=== What to do ===
All entries must be set down once more, precisely as given.
· · ·
Lemma grow_old x px dx : cached c x px dx → cached c' x px dx.
Proof.
  destruct grow_fresh as (Hb & _). intros [H1 H2 H3 H4 H5 H6 H7 H8 H9].
  split; simpl; try done; [by apply elem_of_app; left|].
  rewrite lookup_insert_ne; [done|]. by intros ->.
Qed.

Lemma grow_new : cached c' b (put_cache (PageCache 0 no) (put_flag (Z.lor (pg_flag p) PG_CACHE) p)) d.
Proof.
  destruct (new_flags p no) as (E1 & E2 & E3), grow_fresh as (_ & _ & Hb).
  split; simpl.
  - apply elem_of_app. right. by apply list_elem_of_singleton.
  - apply lookup_insert_eq.
  - done.
  - done.
  - done.
  - by exists dd.
  - rewrite E3, Hdt. symmetry. by apply bool_decide_eq_false.
  - by rewrite E3, Hdt.
  - done.
Qed.

Lemma grow_page x px : x ∈ c_list c' → c_page c' !! x = Some px →
  (x = b ∧ no_secs (pg_cache px) = no) ∨ (x ≠ b ∧ x ∈ c_list c ∧ c_page c !! x = Some px).
Proof.
  simpl. intros [Hx|Hx%list_elem_of_singleton]%elem_of_app.
  - destruct grow_fresh as (Hb & _). assert (x ≠ b) by (by intros ->).
    rewrite lookup_insert_ne by done. auto.
  - subst x. rewrite lookup_insert_eq. intros [= <-]. by left.
Qed.

Lemma grow_inv : cinv c'.
Proof.
  destruct grow_fresh as (Hb1 & Hb2 & _). split.
  - apply (ci_rwlock c Hc).
  - apply (ci_wait c Hc).
  - simpl. intros x [Hx|Hx%list_elem_of_singleton]%elem_of_app.
    + destruct (ci_cached c Hc x Hx) as (px & dx & Hca). eauto using grow_old.
    + subst x. eauto using grow_new.
  - intros x y px py Hx Hy Ex Ey E.
    destruct (grow_page x px Hx Ex) as [[-> E1]|(_ & Hx' & Ex')], (grow_page y py Hy Ey) as [[-> E2]|(_ & Hy' & Ey')].
    + done.
    + destruct (Hun y py Hy' Ey'). congruence.
    + destruct (Hun x px Hx' Ex'). congruence.
    + by apply (ci_inj c Hc x y px py).
  - simpl. pose proof (ci_nodup c Hc) as Hn. rewrite Hfr in Hn. by rewrite <-app_assoc.
  - simpl. intros x Hx. destruct (ci_frames c Hc x) as [(px & dx & ? & ? & ?)]; [rewrite Hfr; by right|].
    split. exists px, dx. simpl. rewrite lookup_insert_ne by (by intros ->). auto.
  - split; [apply (ci_dirty c Hc)|]. simpl. intros x Hx. apply elem_of_app. left. by apply (ci_dirty c Hc).
  - simpl. pose proof (ci_room c Hc) as Hr. rewrite Hfr in Hr. by rewrite <-app_assoc.
  - apply (ci_disk c Hc).
Qed.

Lemma grow_has x n : has c' n x = has c n x.
Proof.
  unfold has. simpl. destruct (decide (x = b)) as [->|]; [|by rewrite lookup_insert_ne].
  rewrite lookup_insert_eq, Hp. destruct (new_flags p no) as (_ & E2 & _).
  by rewrite E2, Hv, !andb_false_r.
Qed.

Lemma grow_at x n : at_no c x n → at_no c' x n.
Proof. intros [Hx Hh]. split; [by apply elem_of_app; left|by rewrite grow_has]. Qed.

Lemma grow_view : same_view c c'.
Proof.
  intros n. apply view_ext; [done|apply grow_inv| |].
  - intros x Hx Hh. destruct (grow_at x n (conj Hx Hh)). auto.
  - intros Hn. rewrite (view_none c'); [done|]. simpl. intros x [Hx|Hx%list_elem_of_singleton]%elem_of_app; rewrite grow_has.
    + by apply Hn.
    + subst x. unfold has. by rewrite Hp, Hv, andb_false_r.
Qed.
End grow.

Lemma set_rwlock_id c : c_rwlock c = rwlock_init → set_rwlock rwlock_init c = c.
Proof. destruct c. simpl. by intros ->. Qed.

Lemma wp_page_get c no dd : cinv c → c_disk c !! no = Some dd →
  wp (page_get no) (λ b c', cinv c' ∧ same_view c c' ∧ for_no c' b no ∧
    (∀ x n, at_no c x n → at_no c' x n)) c.
Proof.
  intros Hc Hdd. destruct (ci_disk c Hc _ _ Hdd) as (_ & Hal & _). pose proof (ci_rwlock c Hc) as Hrw.
  unfold page_get. wp_step. apply wp_assertk. split; [by rewrite Hal|].
  wp_step. eapply (wp_list_op _ rlocked); [by rewrite Hrw|]. do 2 wp_step. wp_step.
  eapply wp_mono; [apply (wp_find_buf c); [done|auto]|].
  intros r c1 [-> Hr]. wp_step. apply (wp_list_op _ rwlock_init); [done|].
  change (set_rwlock rwlock_init (set_rwlock rlocked c)) with (set_rwlock rwlock_init c).
  rewrite set_rwlock_id by done. destruct r as [b|].
  { apply wp_ret. split_and!; [done|by intros n|done|done]. }
  simpl in Hr. pose proof (room_left c no dd Hc Hdd Hr) as Hroom.
  destruct (c_frames c) as [|b frames] eqn:Hfr; [done|].
  destruct (ci_frames c Hc b) as [(p & d & Hp & Hd & Hk & Hv & Hdt & Hpg)]; [rewrite Hfr; left|].
  wp_step. unfold new_buf. wp_step. apply wp_get. rewrite Hfr. do 3 wp_step.
  eapply wp_upd_buf; [done|]. wp_step. eapply wp_upd_buf; [simpl; apply lookup_insert_eq|]. wp_step.
  wp_step. apply (wp_list_op _ wlocked); [simpl; by rewrite Hrw|]. do 2 wp_step.
  wp_step. apply (wp_list_op _ rwlock_init); [done|]. apply wp_ret.
  match goal with |- cinv ?x ∧ _ => replace x with (grown c b p frames no) end.
  2:{ unfold grown. simpl. rewrite insert_insert_eq. destruct c; simpl in *. by rewrite Hrw. }
  split_and!; [by eapply grow_inv|by eapply grow_view| |intros; by eapply grow_at].
  split; [apply elem_of_app; right; by apply list_elem_of_singleton|].
  eexists. simpl. by rewrite lookup_insert_eq.
Qed.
· · ·
=== Written response ===
Lemma grow_old x px dx : cached c x px dx → cached c' x px dx.
Proof.
  destruct grow_fresh as (Hb & _). intros [H1 H2 H3 H4 H5 H6 H7 H8 H9].
  split; simpl; try done; [by apply elem_of_app; left|].
  rewrite lookup_insert_ne; [done|]. by intros ->.
Qed.

Lemma grow_new : cached c' b (put_cache (PageCache 0 no) (put_flag (Z.lor (pg_flag p) PG_CACHE) p)) d.
Proof.
  destruct (new_flags p no) as (E1 & E2 & E3), grow_fresh as (_ & _ & Hb).
  split; simpl.
  - apply elem_of_app. right. by apply list_elem_of_singleton.
  - apply lookup_insert_eq.
  - done.
  - done.
  - done.
  - by exists dd.
  - rewrite E3, Hdt. symmetry. by apply bool_decide_eq_false.
  - by rewrite E3, Hdt.
  - done.
Qed.

Lemma grow_page x px : x ∈ c_list c' → c_page c' !! x = Some px →
  (x = b ∧ no_secs (pg_cache px) = no) ∨ (x ≠ b ∧ x ∈ c_list c ∧ c_page c !! x = Some px).
Proof.
  simpl. intros [Hx|Hx%list_elem_of_singleton]%elem_of_app.
  - destruct grow_fresh as (Hb & _). assert (x ≠ b) by (by intros ->).
    rewrite lookup_insert_ne by done. auto.
  - subst x. rewrite lookup_insert_eq. intros [= <-]. by left.
Qed.

Lemma grow_inv : cinv c'.
Proof.
  destruct grow_fresh as (Hb1 & Hb2 & _). split.
  - apply (ci_rwlock c Hc).
  - apply (ci_wait c Hc).
  - simpl. intros x [Hx|Hx%list_elem_of_singleton]%elem_of_app.
    + destruct (ci_cached c Hc x Hx) as (px & dx & Hca). eauto using grow_old.
    + subst x. eauto using grow_new.
  - intros x y px py Hx Hy Ex Ey E.
    destruct (grow_page x px Hx Ex) as [[-> E1]|(_ & Hx' & Ex')], (grow_page y py Hy Ey) as [[-> E2]|(_ & Hy' & Ey')].
    + done.
    + destruct (Hun y py Hy' Ey'). congruence.
    + destruct (Hun x px Hx' Ex'). congruence.
    + by apply (ci_inj c Hc x y px py).
  - simpl. pose proof (ci_nodup c Hc) as Hn. rewrite Hfr in Hn. by rewrite <-app_assoc.
  - simpl. intros x Hx. destruct (ci_frames c Hc x) as [(px & dx & ? & ? & ?)]; [rewrite Hfr; by right|].
    split. exists px, dx. simpl. rewrite lookup_insert_ne by (by intros ->). auto.
  - split; [apply (ci_dirty c Hc)|]. simpl. intros x Hx. apply elem_of_app. left. by apply (ci_dirty c Hc).
  - simpl. pose proof (ci_room c Hc) as Hr. rewrite Hfr in Hr. by rewrite <-app_assoc.
  - apply (ci_disk c Hc).
Qed.

Lemma grow_has x n : has c' n x = has c n x.
Proof.
  unfold has. simpl. destruct (decide (x = b)) as [->|]; [|by rewrite lookup_insert_ne].
  rewrite lookup_insert_eq, Hp. destruct (new_flags p no) as (_ & E2 & _).
  by rewrite E2, Hv, !andb_false_r.
Qed.

Lemma grow_at x n : at_no c x n → at_no c' x n.
Proof. intros [Hx Hh]. split; [by apply elem_of_app; left|by rewrite grow_has]. Qed.

Lemma grow_view : same_view c c'.
Proof.
  intros n. apply view_ext; [done|apply grow_inv| |].
  - intros x Hx Hh. destruct (grow_at x n (conj Hx Hh)). auto.
  - intros Hn. rewrite (view_none c'); [done|]. simpl. intros x [Hx|Hx%list_elem_of_singleton]%elem_of_app; rewrite grow_has.
    + by apply Hn.
    + subst x. unfold has. by rewrite Hp, Hv, andb_false_r.
Qed.
End grow.

Lemma set_rwlock_id c : c_rwlock c = rwlock_init → set_rwlock rwlock_init c = c.
Proof. destruct c. simpl. by intros ->. Qed.

Lemma wp_page_get c no dd : cinv c → c_disk c !! no = Some dd →
  wp (page_get no) (λ b c', cinv c' ∧ same_view c c' ∧ for_no c' b no ∧
    (∀ x n, at_no c x n → at_no c' x n)) c.
Proof.
  intros Hc Hdd. destruct (ci_disk c Hc _ _ Hdd) as (_ & Hal & _). pose proof (ci_rwlock c Hc) as Hrw.
  unfold page_get. wp_step. apply wp_assertk. split; [by rewrite Hal|].
  wp_step. eapply (wp_list_op _ rlocked); [by rewrite Hrw|]. do 2 wp_step. wp_step.
  eapply wp_mono; [apply (wp_find_buf c); [done|auto]|].
  intros r c1 [-> Hr]. wp_step. apply (wp_list_op _ rwlock_init); [done|].
  change (set_rwlock rwlock_init (set_rwlock rlocked c)) with (set_rwlock rwlock_init c).
  rewrite set_rwlock_id by done. destruct r as [b|].
  { apply wp_ret. split_and!; [done|by intros n|done|done]. }
  simpl in Hr. pose proof (room_left c no dd Hc Hdd Hr) as Hroom.
  destruct (c_frames c) as [|b frames] eqn:Hfr; [done|].
  destruct (ci_frames c Hc b) as [(p & d & Hp & Hd & Hk & Hv & Hdt & Hpg)]; [rewrite Hfr; left|].
  wp_step. unfold new_buf. wp_step. apply wp_get. rewrite Hfr. do 3 wp_step.
  eapply wp_upd_buf; [done|]. wp_step. eapply wp_upd_buf; [simpl; apply lookup_insert_eq|]. wp_step.
  wp_step. apply (wp_list_op _ wlocked); [simpl; by rewrite Hrw|]. do 2 wp_step.
  wp_step. apply (wp_list_op _ rwlock_init); [done|]. apply wp_ret.
  match goal with |- cinv ?x ∧ _ => replace x with (grown c b p frames no) end.
  2:{ unfold grown. simpl. rewrite insert_insert_eq. destruct c; simpl in *. by rewrite Hrw. }
  split_and!; [by eapply grow_inv|by eapply grow_view| |intros; by eapply grow_at].
  split; [apply elem_of_app; right; by apply list_elem_of_singleton|].
  eexists. simpl. by rewrite lookup_insert_eq.
Qed.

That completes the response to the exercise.